UM AVIÃOZINHO MILITAR


“…atirou uma bomba ao ar em que terra foi parar?” E lá se passava mais uma tarde, daquelas em o tempo parecia não ter asas, como possui agora, e em que as tardes pareciam ser do tamanho do Autocarro do Sport Lisboa e Benfica, grande o suficiente para não evitar bater, teimosamente, em pedras e calhaus, com especial incidência para estes últimos, a cada nova viagem ao norte do país. E assim num instante, estava eu a pensar em falar da Líbia e do bom que é existirem americanos no mundo para resolverem todos os nossos problemas, e dou por mim a dissertar acerca das violências inerentes ao facto de se colocarem vinte e dois marmanjos a correr atrás de um esférico, num espaço mais ou menos similar àquele que os romanos em tempos idos utilizavam com um fim quase ele, também similar, entretenimento.

Confusão total.
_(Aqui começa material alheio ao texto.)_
(* ===== verification/Migrate.v ===== *)
(** * Schema migrations (db/migrate.rs, db/mod.rs)

    Identifier quoting, template rendering, the table of migrations and the
    runner.  The SQL files are a parameter, and so is what running a script
    does to the rest of the schema; the schema list and the version table are
    modelled.  Every round trip to the server may fail, so a run can stop
    between any two of them, or inside a script that is not in a
    transaction. *)
From S2P Require Import Prelude Errors.

Local Open Scope string_scope.
Local Open Scope Z_scope.
Local Open Scope list_scope.
Local Open Scope dbos_scope.

(** ** Identifiers (db/mod.rs) *)

(** [str::replace] of the double quote by two of them. *)
Fixpoint double_quotes (s : string) : string :=
  match s with
  | "" => ""
  | String c rest =>
      if decide (c = "034"%char) then String c (String c (double_quotes rest))
      else String c (double_quotes rest)
  end.

Definition sanitize_ident (ident : string) : string :=
  dquote +:+ double_quotes ident +:+ dquote.

Definition schema_prefix (schema : string) : string := sanitize_ident schema +:+ ".".

(** Reading a quoted identifier the way the SQL lexer does: up to a double
    quote that is not doubled.  The identifier and the text after it. *)
Fixpoint read_quoted (s : string) : option (string * string) :=
  match s with
  | "" => None
  | String c rest =>
      if decide (c = "034"%char) then
        match rest with
        | String "034" rest' => '(x, after) ← read_quoted rest'; Some (String "034" x, after)
        | _ => Some ("", rest)
        end
      else '(x, after) ← read_quoted rest; Some (String c x, after)
  end.

Definition read_ident (s : string) : option (string * string) :=
  match s with String "034" rest => read_quoted rest | _ => None end.

(** ** Templates *)

(** [arg] is the closure that produces the next argument, with its captured
    state. *)
Fixpoint render {S : Type} (arg : S → string * S) (state : S) (template : string) : string :=
  match template with
  | "" => ""
  | String c rest =>
      if decide (c = "%"%char) then
        match rest with
        | String "%" rest' => String "%" (render arg state rest')
        | String "s" rest' => let '(a, state') := arg state in a +:+ render arg state' rest'
        | _ => String "%" (render arg state rest)
        end
      else String c (render arg state rest)
  end.

Definition render_uniform (template schema : string) : string :=
  render (λ u : unit, (schema, u)) tt template.

(** The captured state is the flag [used]. *)
Definition render_first_rest (template first rest : string) : string :=
  render (λ used : bool, if used then (rest, used) else (first, true)) false template.

(** ** The table *)

Record Migration := mkMigration {
  mg_version : Z;
  mg_sql : string;
  mg_online : bool;
}.

Definition SCHEMA_VERSION : Z := 40.
Definition MIGRATIONS_TABLE : string := "dbos_migrations".

Section table.
(** The embedded files, by name ([include_str!]). *)
Context (include_str : string → string).

Definition SIMPLE : list (Z * string * bool) := [
  (2, include_str "2_add_queue_partition_key.sql", false);
  (3, include_str "3_add_workflow_status_index.sql", false);
  (4, include_str "4_add_forked_from.sql", false);
  (5, include_str "5_add_step_timestamps.sql", false);
  (6, include_str "6_add_workflow_events_history.sql", false);
  (7, include_str "7_add_owner_xid.sql", false);
  (8, include_str "8_add_parent_workflow_id.sql", false);
  (9, include_str "9_add_workflow_schedules.sql", false);
  (11, include_str "11_add_serialization_columns.sql", false);
  (12, include_str "12_add_notifications_consumed.sql", false);
  (13, include_str "13_add_application_versions.sql", false);
  (14, include_str "14_add_pgsql_client_functions.sql", false);
  (15, include_str "15_add_workflow_schedule_columns.sql", false);
  (16, include_str "16_add_delay_until.sql", false);
  (17, include_str "17_add_workflow_schedule_queue_name.sql", false);
  (18, include_str "18_add_was_forked_from.sql", false);
  (19, include_str "19_add_operation_outputs_completed_at_index.sql", false);
  (20, include_str "20_set_function_search_path.sql", false);
  (21, include_str "21_create_queues_table.sql", false);
  (22, include_str "22_drop_forked_from_index.sql", true);
  (23, include_str "23_create_partial_forked_from_index.sql", true);
  (24, include_str "24_drop_parent_workflow_id_index.sql", true);
  (25, include_str "25_create_partial_parent_workflow_id_index.sql", true);
  (26, include_str "26_drop_executor_id_index.sql", true);
  (27, include_str "27_create_partial_dedup_id_index.sql", true);
  (28, include_str "28_drop_dedup_id_constraint.sql", false);
  (29, include_str "29_create_pending_index.sql", true);
  (30, include_str "30_create_failed_index.sql", true);
  (31, include_str "31_drop_status_index.sql", true);
  (32, include_str "32_create_in_flight_index.sql", true);
  (33, include_str "33_add_rate_limited.sql", false);
  (34, include_str "34_create_rate_limited_index.sql", true);
  (35, include_str "35_drop_queue_status_started_index.sql", true);
  (36, include_str "36_add_completed_at.sql", false);
  (37, include_str "37_create_started_at_index.sql", true);
  (39, include_str "39_create_streams_trigger.sql", false);
  (40, include_str "40_add_attributes.sql", false)
].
Guerra, Líbia, Benfica e Romanos… Pontos de contacto? Bem vamos por partes. Primeiro, não havia guerra na Líbia, mas já lá morava um senhor chamado Kadafi e ao que parece, ninguém se importava muito com isso. Aliás devo dizer que faz parte do imaginário da minha infância o D’Artacão e os 3 Moscãoteiros, bem como os americanos a rebentarem coisas na Líbia por causa, lá está, do Kadafi. Conclusão os anos passaram e das duas uma ou o homem foi de férias e só agora voltou ou então os americanos tiveram muito para fazer e só agora arranjaram um tempinho para voltar a “arrebentar coisas” por aquelas paragens. Segundo ponto, a guerra na Líbia é tramada mas, ser escravo na Roma Antiga era, ainda assim, algo que, acredito, nenhum Líbio deseje a um americano e vice-versa (ou talvez não). E porquê, bem sem pensar muito, eram aqueles tempos em que os leões andavam por ai a comer pessoas a torto e a direito e as outras pessoas, neste caso as que não eram comidas, se limitavam a bater palmas e empanturrar-se de entretenimento.
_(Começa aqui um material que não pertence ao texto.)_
(* ===== verification/Json.v ===== *)
(** * JSON values and the serde interfaces

    [Value] is [serde_json::Value] (its default [BTreeMap] build).  The text
    codec of serde_json and the base64 engine are not part of the crate: they
    are the classes [SerdeJson] and [Base64Engine], whose laws [SerdeJsonLaws]
    and [Base64Laws] state the documented behaviour the crate relies on.
    [Serialize] and [Deserialize] are the serde traits. *)
From S2P Require Import Prelude Errors.

Local Open Scope string_scope.
Local Open Scope Z_scope.

(** ** Values *)

Inductive Number :=
  | NInt (z : Z)              (* an [i64] or a [u64] *)
  | NFloat (text : string).   (* an [f64], by its printed form *)

Inductive Value :=
  | VNull
  | VBool (b : bool)
  | VNumber (n : Number)
  | VString (s : string)
  | VArray (l : list Value)
  | VObject (m : list (string * Value)).

Section Value_induction.
Variable P : Value → Prop.
Hypothesis HNull : P VNull.
Hypothesis HBool : ∀ b, P (VBool b).
Hypothesis HNumber : ∀ n, P (VNumber n).
Hypothesis HString : ∀ s, P (VString s).
Hypothesis HArray : ∀ l, Forall P l → P (VArray l).
Hypothesis HObject : ∀ m, Forall (λ kv, P kv.2) m → P (VObject m).

Fixpoint Value_nested_ind (v : Value) : P v :=
  match v with
  | VNull => HNull
  | VBool b => HBool b
  | VNumber n => HNumber n
  | VString s => HString s
  | VArray l => HArray l
      ((fix go l := match l return Forall P l with
        | [] => List.Forall_nil _
        | v :: l => List.Forall_cons _ _ _ (Value_nested_ind v) (go l)
        end) l)
  | VObject m => HObject m
      ((fix go m := match m return Forall (λ kv, P kv.2) m with
        | [] => List.Forall_nil _
        | (k, v) :: m => List.Forall_cons _ (k, v) _ (Value_nested_ind v) (go m)
        end) m)
  end.
End Value_induction.

Definition is_null (v : Value) : bool := match v with VNull => true | _ => false end.
Definition as_str (v : Value) : option string := match v with VString s => Some s | _ => None end.
Definition as_bool (v : Value) : option bool := match v with VBool b => Some b | _ => None end.
Definition as_array (v : Value) : option (list Value) := match v with VArray l => Some l | _ => None end.
Definition as_i64 (v : Value) : option Z :=
  match v with VNumber (NInt z) => if decide (in_i64 z) then Some z else None | _ => None end.

(** ** Objects: the operations of [serde_json::Map] *)

Section object_map.
Context {A : Type}.
Implicit Types (m : list (string * A)) (k : string).

Fixpoint map_get k m : option A :=
  match m with
  | [] => None
  | (k', v) :: m => if decide (k = k') then Some v else map_get k m
  end.

Fixpoint map_insert k (v : A) m : list (string * A) :=
  match m with
  | [] => [(k, v)]
  | (k', v') :: m' =>
      match String.compare k k' with
      | Lt => (k, v) :: m
      | Eq => (k, v) :: m'
      | Gt => (k', v') :: map_insert k v m'
      end
  end.

Fixpoint map_remove k m : list (string * A) :=
  match m with
  | [] => []
  | (k', v) :: m => if decide (k = k') then m else (k', v) :: map_remove k m
  end.

(** [get_mut] followed by an in-place update. *)
Fixpoint map_alter (f : A → A) k m : list (string * A) :=
  match m with
  | [] => []
  | (k', v) :: m => if decide (k = k') then (k', f v) :: m else (k', v) :: map_alter f k m
  end.

(** Insertion of a pair whose key a later pair may overwrite. *)
Fixpoint map_insert_absent k (v : A) m : list (string * A) :=
  match m with
  | [] => [(k, v)]
  | (k', v') :: m' =>
      match String.compare k k' with
      | Lt => (k, v) :: m
      | Eq => m
      | Gt => (k', v') :: map_insert_absent k v m'
      end
  end.

(** Collecting pairs in order: the last pair of a key wins. *)
Fixpoint map_collect m : list (string * A) :=
  match m with [] => [] | (k, v) :: m => map_insert_absent k v (map_collect m) end.

(** Keys strictly increasing, as a [BTreeMap] iterates them. *)
Fixpoint sorted_keys m : bool :=
  match m with
  | [] => true
  | (k, _) :: m =>
      match m with
      | [] => true
      | (k', _) :: _ => bool_decide (String.compare k k' = Lt)
      end && sorted_keys m
  end.

Lemma map_get_insert_eq k v m : map_get k (map_insert k v m) = Some v.
Proof.
  induction m as [|[k' v'] m IH]; simpl; [by rewrite decide_True|].
  destruct (String.compare k k') eqn:E; simpl; rewrite ?decide_True by done; try done.
  rewrite decide_False; [done|]. intros ->.
  pose proof (String.compare_antisym k' k') as H. rewrite E in H. done.
Qed.

Lemma map_get_insert_ne k k' v m : k ≠ k' → map_get k (map_insert k' v m) = map_get k m.
Proof.
  intros Hne. induction m as [|[k0 v0] m IH]; simpl; [by rewrite decide_False|].
  destruct (String.compare k' k0) eqn:E; simpl.
  - apply String.compare_eq_iff in E as ->. by rewrite !decide_False.
  - by rewrite (decide_False (P := k = k')).
  - by rewrite IH.
Qed.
Confesso que, no parágrafo anterior, me tinha ocorrido falar de um terceiro ponto mas padeço da mesma memória dos americanos, ou então talvez me tenha apenas apetecido saltar para a conclusão que anda aqui sem saber, tal como o avião, a que terra ir parar. Mas sigamos o nosso pequeno “lamiré” ao quotidiano e guerra aqui e guerra ali, comentadores e coisas que tal e num ápice tudo eclipsado, apenas porque alguns “calhaus” se lembraram de ir praticar aquela musiquinha do aviãozinho militar para um qualquer viaduto, sabendo neste caso em particular, onde vai a pedrinha parar.
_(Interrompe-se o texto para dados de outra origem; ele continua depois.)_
Lemma b64_encode_not_superjson s : str_contains SUPERJSON_MARKER (b64_encode s) = false.
Proof.
  destruct (str_contains _ _) eqn:E; [|done].
  apply (str_contains_head base64_letter) in E; [done | apply b64_encode_letters].
Qed.

(** Text that encodes a JSON document is not itself a JSON document. *)
Lemma b64_encode_not_parsed v w :
  json_safe v = true → json_parse (b64_encode (json_print v)) ≠ inr w.
Proof.
  intros (c & s & -> & Hc)%json_print_start Hp.
  destruct (b64_encode_head c s) as [rest E]. rewrite E in Hp.
  apply json_parse_start in Hp. by rewrite base64_not_json in Hp.
Qed.
End base64_text.

(** The values legacy revival leaves alone: no object has a [dbos_type] key. *)
Fixpoint revival_free (v : Value) : bool :=
  match v with
  | VArray l => forallb revival_free l
  | VObject m => bool_decide (map_get "dbos_type" m = None) && forallb (λ kv, revival_free kv.2) m
  | _ => true
  end.

Lemma revival_free_id v : revival_free v = true → apply_legacy_revival v = v.
Proof.
  induction v as [ | | | |l IH|m IH] using Value_nested_ind; simpl; try done.
  - rewrite forallb_Forall_true. intros Hl. f_equal.
    induction IH; decompose_Forall_hyps; f_equal; auto.
  - rewrite andb_true_iff, bool_decide_eq_true, forallb_Forall_true. intros [-> Hm].
    f_equal. apply map_pairs_id. induction IH; decompose_Forall_hyps; constructor; auto.
Qed.

Section roundtrips.
Context `{HJ : SerdeJson, !SerdeJsonLaws HJ, HB : Base64Engine, !Base64Laws HB}.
Pois é, estranhos são estes tempos em que os leões já não comem ninguém, em que a águia americana anda pelas Líbias e arredores a repor a ordem (pelo menos a deles) e em que ficamos a saber que a águia do Benfica, neste caso o autocarro anda pelo norte a fazer colecção de pedras e de calhaus. Ao que parece a guerra segue daqui a duas semanas, eu sinceramente espero que não, porque não pago meu bilhete para ver mais do que uns pontapés na bola… Mas agora de repente, lembrei-me, neste tempo de crise, com ou sem parvoíces pelo meio, eu não pago o bilhete, ponto final. Agora os americanos que me venham cá convencer do contrário.